Vorrei sapere come si traduce questo termine in Italiano (se non sapete, può essermi utile anche la traduzione Inglese, e poi chiederò dall'Inglese all'Italiano)

Grazie


----------



## Necsus

Credo che sia un thread da Other Languages Forum, ma intanto ci provo: letteralmente vuol dire "rimessa/riposizionamento indietro", ma dipende dal contesto.


----------



## Lavinia.dNP

Ho trovato che in Inglese si dice "back-end remit".

Qualcuno sa come si traduce in Italiano?


----------



## Necsus

Il tuo messaggio è doppio. Non chiedermi perché, ma puoi anche eliminare la copia.
Non hai un po' di contesto, per la 'rimessa'?


----------



## Lavinia.dNP

Necsus said:
			
		

> Il tuo messaggio è doppio. Non chiedermi perché, ma puoi anche eliminare la copia.
> Non hai un po' di contesto, per la 'rimessa'?


 
Si tratta di uno sconto sul volume che viene applicato alla fine del periodo contrattuale


----------



## DDT

I am moving this thread to the "Other Languages" forum

DDT


----------



## Necsus

I knew it! DDT sprayed us out from IE!


			
				Lavinia said:
			
		

> Si tratta di uno sconto sul volume che viene applicato alla fine del periodo contrattuale


Oh, poffarbacco! Avrei fatto meglio a non chiedertelo!
'Volume' nel senso di libro? No, perché mai dovrebbe essere regolamentato da un contratto? Volume in che senso?


----------



## Lavinia.dNP

Necsus said:
			
		

> I knew it! DDT sprayed us out from IE!
> 
> Oh, poffarbacco! Avrei fatto meglio a non chiedertelo!
> 'Volume' nel senso di libro? No, perché mai dovrebbe essere regolamentato da un contratto? Volume in che senso?


 
Poffarre! qual stolido giovine!
Ma come fai a pensare che il volume sia il libro! si tratta ovviamente del volume delle vendite.


----------



## Necsus

Eh, certo!

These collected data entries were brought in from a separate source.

(** ** Replacing one block by the rows [new] *)

Lemma fold_blocks_get tri segs : tri < U32 → Forall seg_ok segs →
  (∀ s s', s ∈ segs → s' ∈ segs → hd 0 s = hd 0 s' → s = s') → ∀ t,
  let t' := fold_left (λ t p, t_insert t (post_key tri p.1) p.2) ((λ s, (hd 0 s, seg_value s)) <$> segs) t in
  (∀ s, s ∈ segs → t_get t' (post_key tri (hd 0 s)) = Some (seg_value s)) ∧
  (∀ k, (∀ s, s ∈ segs → k ≠ post_key tri (hd 0 s)) → t_get t' k = t_get t k).
Proof.
  intros Ht. induction segs as [|s segs IH]; intros Hok Heq t; cbn zeta; cbn [fmap list_fmap fold_left fst snd].
  { split; [intros s Hs; by apply elem_of_nil in Hs|done]. }
  apply Forall_cons in Hok as [Hs Hok].
  assert (Heq' : ∀ a b, a ∈ segs → b ∈ segs → hd 0 a = hd 0 b → a = b) by (intros a b Ha Hb; apply Heq; by right).
  destruct (IH Hok Heq' (t_insert t (post_key tri (hd 0 s)) (seg_value s))) as [H1 H2]. cbn zeta in H1, H2. split.
  - intros s' [->|Hs']%elem_of_cons; [|by apply H1].
    destruct (decide (Exists (λ s', hd 0 s' = hd 0 s) segs)) as [(s' & Hs' & E)%Exists_exists|Hno].
    + pose proof (H1 s' Hs') as X. rewrite E in X. rewrite X. f_equal. f_equal. apply Heq; [by right|left|done].
    + rewrite H2; [by rewrite t_get_insert_eq|]. intros s' Hs' E. apply Hno, Exists_exists. exists s'. split; [done|].
      rewrite Forall_forall in Hok. destruct (seg_head s (Hs)) as (? & ? & -> & ?), (seg_head s' (Hok s' Hs')) as (? & ? & -> & ?).
      by apply post_key_inj in E as [_ ->].
  - intros k Hk. rewrite H2 by (intros s' Hs'; apply Hk; by right). rewrite t_get_insert_ne; [done|].
    intros E. symmetry in E. apply (Hk s); [left|done].
Qed.

(** [t1] is [t] without the block [old], or with it about to be written over. *)
Record cleared t t1 (tri : N) (old new : list N) : Prop := {
  c_old : old = [] ∨ block t tri old;
  c_gone : old ≠ [] → hd 0 new = hd 0 old ∧ new ≠ [] ∨ t_get t1 (post_key tri (hd 0 old)) = None;
  c_rest : ∀ k, old = [] ∨ k ≠ post_key tri (hd 0 old) → t_get t1 k = t_get t k;
  c_asc : asc new; c_bound : Forall (λ x, x < U64) new;
  c_apart : ∀ l, block t tri l → l ≠ old → (∀ x y, x ∈ l → y ∈ new → x < y) ∨ (∀ x y, x ∈ l → y ∈ new → y < x);
}.

Lemma hd_elem (l : list N) : l ≠ [] → hd 0 l ∈ l.
Proof. destruct l; [done|left]. Qed.

Lemma concat_elem {A} (segs : list (list A)) x : x ∈ concat segs ↔ ∃ s, s ∈ segs ∧ x ∈ s.
Proof. rewrite list_elem_of_In, in_concat. by setoid_rewrite <-list_elem_of_In. Qed.

Lemma replace_blocks t t1 tri old new : post_ok t → tri < U32 → cleared t t1 tri old new →
  ∃ segs, concat segs = new ∧
  (∀ k v, t_get (put_blocks t1 tri new) k = Some v → (∃ s, s ∈ segs ∧ k = post_key tri (hd 0 s)) ∨
    t_get t k = Some v ∧ (old ≠ [] → k ≠ post_key tri (hd 0 old))) ∧
  ∀ tri' l, tri' < U32 →
    (block (put_blocks t1 tri new) tri' l ↔ tri' = tri ∧ l ∈ segs ∨ block t tri' l ∧ (tri' = tri → l ≠ old)) ∧
    ((tri' = tri ∧ l ∈ segs) → ∀ l', l' ∈ segs → hd 0 l < hd 0 l' → Forall (λ x, x < hd 0 l') l).
Proof.
  intros Po Ht C. unfold put_blocks. destruct (blocks_cut (length new) new ltac:(done)) as (segs & Ec & Hn & ->).
  pose proof (c_asc _ _ _ _ _ C) as Ha. pose proof (c_bound _ _ _ _ _ C) as Hu. rewrite <-Ec in Ha, Hu.
  destruct (segs_ok segs Ha Hu Hn) as (Hok & Hap & Heq). destruct (fold_blocks_get tri segs Ht Hok Heq t1) as [H1 H2].
  cbn zeta in H1, H2. set (t' := fold_left _ _ _) in *. exists segs. split; [done|]. rewrite Forall_forall in Hok.
  assert (Hgone : old ≠ [] → (∀ s, s ∈ segs → post_key tri (hd 0 old) ≠ post_key tri (hd 0 s)) →
    t_get t1 (post_key tri (hd 0 old)) = None).
  { intros Ho Hs. destruct (c_gone _ _ _ _ _ C Ho) as [[Eh Hne]|]; [|done]. exfalso.
    destruct segs as [|s segs]; [by rewrite <-Ec in Hne|]. apply (Hs s); [left|].
    apply Forall_cons in Hn as [Hns _]. rewrite <-Eh, <-Ec. by destruct s. }
  split.
  { intros k v Hg. destruct (decide (Exists (λ s, k = post_key tri (hd 0 s)) segs)) as [?%Exists_exists|Hno]; [by left|right].
    assert (Hk : ∀ s, s ∈ segs → k ≠ post_key tri (hd 0 s)).
    { intros s Hs E. apply Hno, Exists_exists. by exists s. }
    rewrite H2 in Hg by done. destruct (decide (old = [])) as [Ho|Ho].
    { rewrite (c_rest _ _ _ _ _ C) in Hg by by left. done. }
    assert (Hne : k ≠ post_key tri (hd 0 old)) by (intros ->; rewrite Hgone in Hg; done).
    rewrite (c_rest _ _ _ _ _ C) in Hg by by right. done. }
  intros tri' l Ht'. split; [|intros [-> Hl] l' Hl'; by apply Hap]. split.
  - intros [Hl Hg]. destruct (decide (tri' = tri ∧ Exists (λ s, hd 0 s = hd 0 l) segs)) as [[-> (s & Hs & E)%Exists_exists]|Hno].
    { left. split; [done|]. pose proof (H1 s Hs) as Hg'. rewrite E, Hg in Hg'. injection Hg' as Ev.
      by rewrite (seg_value_inj l s Hl (Hok s Hs)). }
    right. destruct (seg_head l Hl) as (f & r & -> & Hf). cbn [hd] in *.
    assert (Hk : ∀ s, s ∈ segs → post_key tri' f ≠ post_key tri (hd 0 s)).
    { intros s Hs E. destruct (seg_head s (Hok s Hs)) as (f' & r' & -> & Hf'). apply post_key_inj in E as [-> ->]; [|done..].
      apply Hno. split; [done|]. apply Exists_exists. by exists (f' :: r'). }
    rewrite H2 in Hg by done. destruct (decide (old = [])) as [Ho|Ho].
    { rewrite (c_rest _ _ _ _ _ C) in Hg by by left. split; [done|]. intros _ E. by rewrite <-E in Ho. }
    assert (Hne : post_key tri' f ≠ post_key tri (hd 0 old)).
    { intros E. rewrite E in Hg, Hk. rewrite Hgone in Hg by done. done. }
    rewrite (c_rest _ _ _ _ _ C) in Hg by by right. split; [done|]. intros -> <-. done.
  - intros [[-> Hl]|[Hb Hno]]; [split; [by apply Hok|by apply H1]|]. pose proof Hb as [Hl Hg]. split; [done|].
    destruct (seg_head l Hl) as (f & r & -> & Hf). cbn [hd] in *. rewrite H2.
    + rewrite (c_rest _ _ _ _ _ C); [done|]. destruct (decide (old = [])) as [Ho|Ho]; [by left|right]. intros E.
      destruct (c_old _ _ _ _ _ C) as [|Hbo]; [done|]. destruct (seg_head old (proj1 Hbo)) as (fo & ro & -> & Hfo). cbn [hd] in E.
      apply post_key_inj in E as [-> ->]; [|done..]. apply Hno; [done|]. by apply (block_unique t tri).
    + intros s Hs E. pose proof (Hok s Hs) as Hso. destruct (seg_head s Hso) as (f' & r' & -> & Hf'). cbn [hd] in E.
      apply post_key_inj in E as [-> ->]; [|done..].
      assert (Hin : f' ∈ new) by (rewrite <-Ec; apply concat_elem; exists (f' :: r'); split; [done|left]).
      destruct (c_apart _ _ _ _ _ C _ Hb (Hno eq_refl)) as [Hx|Hx]; specialize (Hx f' f' ltac:(left) Hin); lia.
Qed.

Lemma replace_block t t1 tri old new : post_ok t → tri < U32 → cleared t t1 tri old new →
  post_ok (put_blocks t1 tri new) ∧
  ∀ tri' row, tri' < U32 → in_post (put_blocks t1 tri new) tri' row ↔
    tri' = tri ∧ row ∈ new ∨ ∃ l, block t tri' l ∧ (tri' = tri → l ≠ old) ∧ row ∈ l.
Proof.
  intros Po Ht C. destruct (replace_blocks t t1 tri old new Po Ht C) as (segs & Ec & Hkey & Hb). split.
  - split.
    + intros k v [(s & Hs & ->)|[Hg Hno]]%Hkey.
      * exists tri, s. split_and!; [done..|]. apply (proj1 (Hb tri s Ht)). by left.
      * destruct (po_key t Po k v Hg) as (tri' & l & Ht' & -> & Hl). exists tri', l. split_and!; [done..|].
        apply (proj1 (Hb tri' l Ht')). right. split; [done|]. intros -> ->. apply Hno; [apply Hl|done].
    + intros tri' l l' Ht' Hl Hl' Hlt. destruct (Hb tri' l Ht') as [Hbl Hseg], (Hb tri' l' Ht') as [Hbl' _].
      pose proof (hd_elem l (proj1 (proj1 Hl))) as Hh. pose proof (hd_elem l' (proj1 (proj1 Hl'))) as Hh'.
      apply Hbl in Hl. apply Hbl' in Hl'.
      destruct Hl as [[-> Hl]|[Hl Hno]], Hl' as [[E' Hl']|[Hl' Hno']].
      * by apply Hseg.
      * assert (Hin : ∀ x, x ∈ l → x ∈ new) by (intros x Hx; rewrite <-Ec; apply concat_elem; eauto).
        destruct (c_apart _ _ _ _ _ C l' Hl' (Hno' eq_refl)) as [Hx|Hx].
        { specialize (Hx _ _ Hh' (Hin _ Hh)). lia. }
        apply Forall_forall. intros x Hxl. by apply Hx, Hin.
      * subst tri'. assert (Hin : ∀ x, x ∈ l' → x ∈ new) by (intros x Hx; rewrite <-Ec; apply concat_elem; eauto).
        destruct (c_apart _ _ _ _ _ C l Hl (Hno eq_refl)) as [Hx|Hx].
        { apply Forall_forall. intros x Hxl. by apply Hx, Hin. }
        specialize (Hx _ _ Hh (Hin _ Hh')). lia.
      * by apply (po_apart t Po tri').
  - intros tri' row Ht'. unfold in_post. split.
    + intros (l & Hl & Hr). apply (proj1 (proj1 (Hb tri' l Ht'))) in Hl as [[-> Hl]|[Hl Hno]]; [left|right; eauto].
      split; [done|]. rewrite <-Ec. apply concat_elem. eauto.
    + intros [[-> Hr]|(l & Hl & Hno & Hr)].
      * rewrite <-Ec in Hr. apply concat_elem in Hr as (s & Hs & Hr). exists s. split; [|done].
        apply (proj1 (Hb tri s Ht)). by left.
      * exists l. split; [|done]. apply (proj1 (Hb tri' l Ht')). by right.
Qed.

(** Rows that replace a block, none before its first, none up to the next block. *)
Lemma cleared_block t t1 tri old new : post_ok t → tri < U32 → block t tri old →
  (hd 0 new = hd 0 old ∧ new ≠ [] ∨ t_get t1 (post_key tri (hd 0 old)) = None) →
  (∀ k, k ≠ post_key tri (hd 0 old) → t_get t1 k = t_get t k) →
  asc new → Forall (λ x, x < U64) new →
  (∀ l, block t tri l → hd 0 l < hd 0 old → ∀ x y, x ∈ l → y ∈ new → x < y) →
  (∀ l, block t tri l → hd 0 old < hd 0 l → ∀ y, y ∈ new → y < hd 0 l) →
  cleared t t1 tri old new.
Proof.
  intros Po Ht Ho Hg Hk Ha Hu Hlo Hhi. constructor; [by right|done| |done|done|].
  - intros k [->|]; [by destruct Ho as [[? _] _]|by apply Hk].
  - intros l Hl Hne. destruct (N.lt_trichotomy (hd 0 l) (hd 0 old)) as [Hlt|[E|Hlt]].
    + left. by apply Hlo.
    + by destruct (Hne (block_unique t tri l old Hl Ho E)).
    + right. intros x y Hx Hy. specialize (Hhi l Hl Hlt y Hy). destruct Hl as [(_ & Hal & _) _]. destruct l as [|f l]; [by apply elem_of_nil in Hx|].
      pose proof (asc_cons_le f l Hal x Hx). cbn [hd] in *. lia.
Qed.

(** The rows of a term: those of one block, and those of the others. *)
Lemma in_post_split t tri old tri' r : block t tri old →
  in_post t tri' r ↔ tri' = tri ∧ r ∈ old ∨ ∃ l, block t tri' l ∧ (tri' = tri → l ≠ old) ∧ r ∈ l.
Proof.
  intros Ho. split.
  - intros (l & Hl & Hr). destruct (decide (tri' = tri ∧ l = old)) as [[-> ->]|Hne]; [by left|right].
    exists l. split_and!; [done| |done]. intros E1 E2. by apply Hne.
  - intros [[-> Hr]|(l & Hl & _ & Hr)]; [by exists old|by exists l].
Qed.

Lemma seg_hd_le l y : seg_ok l → y ∈ l → hd 0 l <= y.
Proof. intros (Hn & Ha & _) Hy. destruct l as [|f l]; [done|]. by apply (asc_cons_le f l Ha). Qed.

Era talmente palese! Me stolto e sventato!  
Ma sai, ormai i libri stanno diventando tali rarità che il loro uso potrebbe anche venir regolato da contratto!  
E potresti dedicarmi ancora qualche secondo per fare un tentativo di illuminarmi su come si fa ad applicare uno sconto al volume delle vendite? Si ricompra qualcosa?
O forse "si tratta di uno sconto che viene applicato alla fine del periodo contrattuale _in base al volume_ delle vendite?


----------



## Lavinia.dNP

esatto : si tratta di uno sconto che viene applicato alla fine del periodo contrattuale _in base al volume_ delle vendite


----------



## Necsus

Lavinia.dNP said:
			
		

> esatto : si tratta di uno sconto che viene applicato alla fine del periodo contrattuale _in base al volume_ delle vendite


Ahhhhhhhhhhhhhhhhhhhhhhhhhhhhhhhhhhhhhhh, ecco!  
E adesso come faccio a dirti che non so come tradurlo?

*Is there anybody who knows what's the Italian for French "remise arrière", or for English "back-end remit"? Answer 'yes', please!*
---------------------------------------------------------------------
I've found this definition:
_"Somme versée par un éditeur ou un fabricant à un revendeur après que la vente au client soit effectuée. Elle est généralement subordonnée à la réalisation de conditions déterminées (vente de certaines références au-delà de certaines quantités, par exemple). Ce système, qui au final peut s'apparenter à une remise sur volume, est très pratiqué dans l'automobile."_

Could it be something like: "provvigione", or "percentuale d'agenzia"?


----------